Incoming Convener, Laura Stewart, with outgoing Convener, Karly Kehoe, at the 2025 Jenny Wormald lecture.

Trustees and editors extend their warmest thanks to Professor Karly Kehoe, who stood down in October 2025 not only as Convener, but also as one of our longest serving members. A changing of the guard has given the Trust an opportunity to reflect on the advances we have made – and the work we still need to undertake – in promoting greater equality, diversity, and inclusion.

 

Karly took over the role during the Covid-19 pandemic. Under Karly’s leadership, the Trust actively looked for ways in which it could offer practical support to members of our academic community. We were especially concerned about early career scholars, battling to complete doctoral and postdoctoral projects in very difficult circumstances, and those trying to maintain research as independent scholars without the benefits of institutional support. To this end, we made the decision to target our bursary provision at these groups. In 2024, the Trust launched an Early Career Essay Prize to stimulate submissions to the journal from, and recognise the work of, promising and imaginative younger scholars. In 2025, the Trust concluded that we should go further to support authors who exhibit specific protected characteristics. With the necessary legal work now completed, we are ready to relaunch the Prize in May 2026.  

 

The intensification of social inequalities evident during the pandemic and the subsequent years of economic challenge acted as a spur to the Convener, the editors, and the Trustees to reassess our larger mission. What example was the Trust offering to the wider academic community? Was there more we could do to become a reliable source of information about, as well as offer leadership in, best practice? Having first looked to the Trust’s own constitution and policies, which were comprehensively updated in order to put equality, diversity and inclusion at the heart of what we do, we turned to the journal itself.

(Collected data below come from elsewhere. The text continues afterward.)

Lemma contents_good d a : length (contents d a) = SECTOR /\ bytes_ok (contents d a).
Proof.
  unfold contents. destruct (MemDisk.good_sector (seen d a)) eqn:E.
  - by apply MemDisk.good_sector_spec.
  - split; [done|apply bytes_ok_zeroes].
Qed.

Definition readable (d : Drive) (a : Z) : bool := (a <? capacity d) && negb (bad d a).

(** The command of a transfer, and the wait after it. *)
Lemma select_transfer lba op c p d :
  busy d = 0 -> (c = CMD_READ_SECTORS \/ c = CMD_WRITE_SECTORS) ->
  readable d (lba mod 2 ^ 28) = true ->
  command c (set_file (lba_file lba) d) =
    (if acceptable (set_file (lba_file lba) d) then enter p (set_file (lba_file lba) d)
     else enter Fault (set_file (lba_file lba) d)) ->
  match p with DataIn _ | DataOut _ _ _ => True | _ => False end ->
  exists st d1, select_drive_and_issue_command lba op c d = (Ok st, d1) /\ Z.land st STATUS_ERR = 0 /\
    same_disk d d1 /\ ph d1 = p /\ 0 <= quiet d1 <= MAX_LATENCY.
Proof.
  intros Hb Hc Hr Hcmd Hp. rewrite (select_effect lba op c d Hb Hc), Hcmd.
  rewrite (acceptable_lba _ lba) by done. unfold readable in Hr. cbn [capacity bad set_file]. rewrite Hr.
  eexists _, _. split; [reflexivity|].
  pose proof (latency_range (delay d (S (clock d)))) as Hl.
  unfold settled, status, same_disk. cbn -[latency MAX_LATENCY]. repeat split; try lia.
  destruct p; try done; destruct (0 <? _); done.
Qed.

Lemma select_fault lba op c d :
  busy d = 0 -> (c = CMD_READ_SECTORS \/ c = CMD_WRITE_SECTORS) ->
  readable d (lba mod 2 ^ 28) = false ->
  exists d1, select_drive_and_issue_command lba op c d = (Ok 0x51, d1) /\ same_disk d d1.
Proof.
  intros Hb Hc Hr. rewrite (select_effect lba op c d Hb Hc).
  assert (Ha : acceptable (set_file (lba_file lba) d) = false) by (rewrite (acceptable_lba _ lba) by done; exact Hr).
  assert (Hcmd : command c (set_file (lba_file lba) d) = enter Fault (set_file (lba_file lba) d))
    by (destruct Hc as [-> | ->]; unfold command; rewrite Ha; done).
  rewrite Hcmd. eexists. split; [reflexivity|]. done.
Qed.

Lemma read_drive lba d :
  busy d = 0 ->
  exists d', same_disk d d' /\
    read_sector_inner lba d =
      (if readable d (lba mod 2 ^ 28) then Ok (contents d (lba mod 2 ^ 28))
       else Err "ATA read: drive reported an error (ERR bit set)", d').
Proof.
  intros Hb. destruct (readable d (lba mod 2 ^ 28)) eqn:Hr.
  - set (s := contents d (lba mod 2 ^ 28)).
    destruct (select_transfer lba ReadOp CMD_READ_SECTORS (DataIn s) d Hb (or_introl eq_refl) Hr)
      as (st & d1 & E & Hst & Hs & Hp & Hq); [|done|].
    { unfold command. change (CMD_READ_SECTORS =? CMD_READ_SECTORS) with true. cbn iota.
      change (file (set_file (lba_file lba) d)) with (lba_file lba). rewrite addressed_lba.
      change (sectors (lba_file lba)) with 1%nat. cbn [seq map concat]. rewrite app_nil_r.
      change (Z.of_nat 0) with 0. by rewrite Z.add_0_r. }
    assert (Hb1 : busy d1 = 0) by apply Hs.
    unfold read_sector_inner. rewrite (M_bind_Ok _ _ _ _ _ E), (M_bind_Ok _ _ _ _ _ (check_no_err st _ _ Hst)).
    assert (Hd : has_data d1) by (unfold has_data; by rewrite Hp).
    rewrite (M_bind_Ok _ _ _ _ _ (poll_drq _ _ Hb1 Hq Hd)), (M_bind_Ok _ _ _ _ _ (check_no_err 0x58 _ _ eq_refl)).
    destruct (contents_good d (lba mod 2 ^ 28)) as [Hl Hbs].
    rewrite (read_words_run s 255 (set_wait 0 0 d1) Hbs Hl eq_refl eq_refl Hp).
    eexists. split; [|done]. destruct Hs as (H1 & H2 & H3 & H4 & _). done.
  - destruct (select_fault lba ReadOp CMD_READ_SECTORS d Hb (or_introl eq_refl) Hr) as (d1 & E & Hs).
    exists d1. split; [done|]. unfold read_sector_inner. by rewrite (M_bind_Ok _ _ _ _ _ E).
Qed.

(** The drive after a successful write of [s] at [a]: stored, and on the platter. *)
Definition wrote (a : Z) (s : list Z) (d d' : Drive) : Prop :=
  seen d' = upd a s (seen d) /\ platter d' = upd a s (seen d) /\
  capacity d' = capacity d /\ bad d' = bad d /\ busy d' = 0.

Lemma write_drive lba s d :
  busy d = 0 -> length s = SECTOR -> bytes_ok s ->
  exists d', (if readable d (lba mod 2 ^ 28) then wrote (lba mod 2 ^ 28) s d d' else same_disk d d') /\
    write_sector_inner lba s d =
      (if readable d (lba mod 2 ^ 28) then Ok tt
       else Err "ATA write: drive reported an error (ERR bit set)", d').
Proof.
  intros Hb Hl Hbs. destruct (readable d (lba mod 2 ^ 28)) eqn:Hr.
  - destruct (select_transfer lba WriteOp CMD_WRITE_SECTORS (DataOut (lba mod 2 ^ 28) 1 []) d Hb
      (or_intror eq_refl) Hr) as (st & d1 & E & Hst & (Hpl & Hse & Hca & Hba & Hb1) & Hp & Hq); [|done|].
    { unfold command. change (CMD_WRITE_SECTORS =? CMD_READ_SECTORS) with false.
      change (CMD_WRITE_SECTORS =? CMD_WRITE_SECTORS) with true. cbn iota.
      change (file (set_file (lba_file lba) d)) with (lba_file lba). by rewrite addressed_lba. }
    unfold write_sector_inner.
    rewrite (M_bind_Ok _ _ _ _ _ E), (M_bind_Ok _ _ _ _ _ (check_no_err st _ _ Hst)).
    assert (Hd : has_data d1) by (unfold has_data; by rewrite Hp).
    rewrite (M_bind_Ok _ _ _ _ _ (poll_drq _ _ Hb1 Hq Hd)), (M_bind_Ok _ _ _ _ _ (check_no_err 0x58 _ _ eq_refl)).
    rewrite (M_bind_Ok _ _ _ _ _ (write_words_run _ s 255 [] (set_wait 0 0 d1) Hbs Hl Hl eq_refl eq_refl Hp)).
    cbn [app]. set (d2 := enter Idle (store (lba mod 2 ^ 28) s (set_wait 0 0 d1))).
    rewrite (M_bind_Ok _ _ _ _ _ (poll_bsy WriteOp d2 (waits_enter _ _))).
    rewrite (M_bind_Ok _ _ _ _ _ (check_no_err 0x50 _ _ eq_refl)).
    unfold write_port at 1. unfold mbind at 1, M_bind at 1.
    set (d3 := enter Idle (flush (settled d2))).
    change (outb COMMAND_STATUS CMD_CACHE_FLUSH (settled d2)) with d3.
    rewrite (M_bind_Ok _ _ _ _ _ (poll_bsy WriteOp d3 (waits_enter _ _))).
    rewrite (check_no_err 0x50 _ _ eq_refl). eexists. split; [|reflexivity].
    unfold wrote. cbn -[latency]. by rewrite Hse, Hca, Hba.
  - destruct (select_fault lba WriteOp CMD_WRITE_SECTORS d Hb (or_intror eq_refl) Hr) as (d1 & E & Hs).
    exists d1. split; [done|]. unfold write_sector_inner. by rewrite (M_bind_Ok _ _ _ _ _ E).
Qed.

(** ** The block device *)

Section Device.
Context {P : Type} `{AtaDrive P}.

(** A sector the drive can address and read, the drive being ready. *)
Definition ata_serves (p : P) (a : Z) : Prop :=
  0 <= a < 2 ^ 28 /\ readable (view p) a = true /\ busy (view p) = 0.

Lemma read_view lba p :
  busy (view p) = 0 ->
  same_disk (view p) (view (read_sector_inner lba p).2) /\
  (read_sector_inner lba p).1 =
    if readable (view p) (lba mod 2 ^ 28) then Ok (contents (view p) (lba mod 2 ^ 28))
    else Err "ATA read: drive reported an error (ERR bit set)".
Proof.
  intros Hb. destruct (sim_read lba p) as [-> ->].
  destruct (read_drive lba (view p) Hb) as (d' & Hs & ->). done.
Qed.

Lemma write_view lba s p :
  busy (view p) = 0 -> length s = SECTOR -> bytes_ok s ->
  (if readable (view p) (lba mod 2 ^ 28)
   then wrote (lba mod 2 ^ 28) s (view p) (view (write_sector_inner lba s p).2)
   else same_disk (view p) (view (write_sector_inner lba s p).2)) /\
  (write_sector_inner lba s p).1 =
    if readable (view p) (lba mod 2 ^ 28) then Ok tt
    else Err "ATA write: drive reported an error (ERR bit set)".
Proof.
  intros Hb Hl Hbs. destruct (sim_write lba s p) as [-> ->].
  destruct (write_drive lba s (view p) Hb Hl Hbs) as (d' & Hs & ->). done.
Qed.

Lemma contents_seen (d d' : Drive) a : seen d' = seen d -> contents d' a = contents d a.
Proof. intros H'. unfold contents. by rewrite H'. Qed.

Lemma contents_upd (d d' : Drive) a s b :
  seen d' = upd a s (seen d) -> length s = SECTOR -> bytes_ok s ->
  contents d' b = upd a s (contents d) b.
Proof.
  intros H' Hl Hb. unfold contents. rewrite H'. unfold upd. destruct (decide (b = a)); [|done].
  by rewrite (proj2 (MemDisk.good_sector_spec s)).
Qed.

Lemma serves_same (p p' : P) a :
  same_disk (view p) (view p') -> ata_serves p a -> ata_serves p' a.
Proof.
  intros (_ & _ & Hc & Hb & Hz) (Ha & Hr & _). unfold ata_serves, readable in *. by rewrite Hc, Hb.
Qed.

Lemma serves_mod p a : ata_serves p a -> a mod 2 ^ 28 = a.
Proof. intros [Ha _]. by apply Z.mod_small. Qed.

Lemma same_contents p (m : P) a : same_disk (view p) (view m) -> contents (view m) a = contents (view p) a.
Proof. intros (_ & Hs & _). by apply contents_seen. Qed.
End Device.

#[export] Program Instance ata_dev {P} `{AtaDrive P} : BlockDev P := {
  sector_at p a := contents (view p) a;
  serves := ata_serves;
}.
Next Obligation. intros. apply contents_good. Qed.
Next Obligation. intros. apply contents_good. Qed.
Next Obligation. intros. apply total_read. Qed.
Next Obligation.
  intros P ? ? a p b. apply contents_seen. cbn. rewrite (proj2 (sim_read a p)). apply keeps_seen_read.
Qed.
Next Obligation.
  intros P ? ? a p b Hs. apply (serves_same p); [|done]. by apply read_view, Hs.
Qed.
Next Obligation.
  intros P ? ? a p Hs. cbn. destruct (read_view a p) as [_ ->]; [apply Hs|].
  rewrite (serves_mod _ _ Hs). destruct Hs as (_ & -> & _). done.
Qed.
Next Obligation. intros. apply total_write. Qed.
Next Obligation.
  intros P ? ? a s p b Hs Hl Hb Hne. cbn. destruct (write_view a s p) as [Hw _]; [apply Hs|done|done|].
  rewrite (serves_mod _ _ Hs) in Hw. destruct Hs as (_ & Hr & _). rewrite Hr in Hw.
  rewrite (contents_upd _ _ _ _ _ (proj1 Hw) Hl Hb). by apply upd_other.
Qed.
Next Obligation.
  intros P ? ? a s p b Hl Hb Hs. pose proof (write_view a s p (proj2 (proj2 Hs)) Hl Hb) as [Hw _].
  destruct (readable _ _); [|by apply (serves_same p)].
  destruct Hw as (_ & _ & Hc & Hbad & Hz), Hs as (Ha & Hr & _).
  unfold ata_serves, readable in *. cbn. by rewrite Hc, Hbad.
Qed.
Next Obligation.
  intros P ? ? a s p Hs Hl Hb. cbn. destruct (write_view a s p) as [Hw ->]; [apply Hs|done|done|].
  rewrite (serves_mod _ _ Hs) in *. destruct Hs as (_ & Hr & _). rewrite Hr in *. split; [done|].
  rewrite (contents_upd _ _ _ _ _ (proj1 Hw) Hl Hb). apply upd_same.
Qed.

(** Only the low 28 bits of an address reach the drive. *)
Lemma file_lba28 lba : lba_file (lba mod 2 ^ 28) = lba_file lba.
Proof. unfold lba_file. change (2 ^ 28) with 268435456. f_equal; [| | |f_equal]; div_lia. Qed.

(** An error that comes whatever was read before it. *)
Lemma then_err {S A B} (m : M S A) (k : A -> M S B) e s :
  (exists a s', m s = (Ok a, s')) -> (forall a s', (k a s').1 = Err e) -> ((m ≫= k) s).1 = Err e.
Proof. intros (a & s' & E) Hk. by rewrite (M_bind_Ok _ _ _ _ _ E). Qed.
(** [format!("~{}", n)] for [1 <= n <= 99]. *)
Definition alias_suffix (n : nat) : list Z :=
  0x7E :: (if (n <? 10)%nat then [0x30 + Z.of_nat n]
           else [0x30 + Z.of_nat (n / 10); 0x30 + Z.of_nat (n mod 10)]).

Definition alias_of (clean_base clean_ext : list Z) (n : nat) : list Z :=
  let out := replicate 11 0x20 in
  let out := splice 0 clean_base out in
  let out := splice (length clean_base) (alias_suffix n) out in
  splice 8 clean_ext out.

Definition generate_short_alias (dir : DirLocation) (name : list Z) : M (Vol D) (list Z) :=
  let '(base, ext) := base_ext name in
  let clean_base := alias_clean base in
  let clean_base := if bool_decide (clean_base = []) then [0x5F] else clean_base in
  let clean_base := take 5 clean_base in
  let clean_ext := take 3 (alias_clean ext) in
  existing ← existing_short_names_in dir;
  match find (fun out => negb (existsb (fun x => bool_decide (x = out)) existing))
          (map (alias_of clean_base clean_ext) (seq 1 99)) with
  | Some out => mret out
  | None => lift (Err "FAT12: too many colliding short-name aliases in this directory")
  end.

Definition MAX_LFN_CHARS : nat := 15 * 13.

Definition build_name_entries (dir : DirLocation) (name : list Z)
    : M (Vol D) (list Z * list (list Z)) :=
  match to_short_name name with
  | Ok short_name =>
      existing ← existing_short_names_in dir;
      if existsb (fun x => bool_decide (x = short_name)) existing
      then lift (Err "FAT12: that short name is already in use")
      else mret (short_name, [])
  | _ =>
      if bool_decide (name = []) || (MAX_LFN_CHARS <? length name)%nat ||
         negb (forallb is_valid_lfn_char name)
      then lift (Err "FAT12: name must fit the 8.3 short-name format, or be a valid name of 195 characters or fewer")
      else
        short_name ← generate_short_alias dir name;
        mret (short_name, build_lfn_entries name short_name)
  end.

Trustees were very conscious that the publication record of the SHR, like many academic journals, was heavily dominated by male authors. Data compiled by Katie Barclay and Rebecca Mason for a special issue of the SHR in 2023 showed that, although a rising proportion of articles were being authored by women over the past couple of decades, at 35 percent, there remains some distance to travel to achieve gender parity. An important piece of research conducted under Karly’s auspices revealed not only that there are fewer articles in the SHR written by women, but also that the work of women is being under-cited by a ratio of almost 7:1. How could we make the SHR an attractive place to publish for women and for scholars from backgrounds more representative of society at large?

 

One opportunity was to make our special issues into showcases for new research agendas and archival techniques in which marginalised, silenced, and subordinated social groups can become more visible to us. Another was to promote the work of scholars from social groups typically under-represented in the journal through open access content and social media. The Trust particularly wanted to do something that would shine a light specifically on the achievements of female scholars. Working closely with then Treasurer, Dr Esther Mijers, and Secretary, Dr Sally Tuckett, and collaborating with sister-organisations, the Scottish Medievalists, the Scottish Catholic Historical Association, and the Scottish History Society, Karly oversaw the establishment of the annual Jenny Wormald lecture in 2023. Named in honour of one of the discipline’s leading scholars, and expressly designed to celebrate the work of female scholars, the lecture is also published in the SHR

 

Perhaps the most important work we have done in recent years was an ‘end-to-end’ reassessment of how an article travels from submission to publication. We believe that the most rigorous academic standards are not at odds with, but are dependent on, constructive and transparent processes. Thus, we have overhauled our whole procedure, from the pre-submission guidance for authors, to the practices we require of our peer reviewers, to how editors frame feedback, to the additional support Trustees can offer to early career authors and those who disclose disabilities. 

 

In the past half-decade, the Trust has become a more forceful and committed advocate both for the discipline and for the ideals we wish to see placed at its heart. Scottish history and its cognate fields, like the rest of the arts and humanities, are under intense scrutiny, as financial and economic pressures raise difficult questions about how we ascribe ‘value’ to scholarship and knowledge. The work we do at the SHRT allows us to see something of the intellectual vibrancy of the field and, encouragingly, there is certainly no shortage of it on display amongst the younger generations on whom the future depends. As incoming Convener, Laura Stewart is as determined as her predecessor to ensure the SHRT continues to do everything it can to help sustain that vibrancy and protect the future of our discipline.

 

Karly and Laura give their thanks to Conveners, officeholders, editors, and Trustees, past and present, and to the fantastic teams at Edinburgh University Press, who share our mission. It is this collective effort that has made the Trust what it is today. 

Image above: Courtesy of S. Karly Kehoe.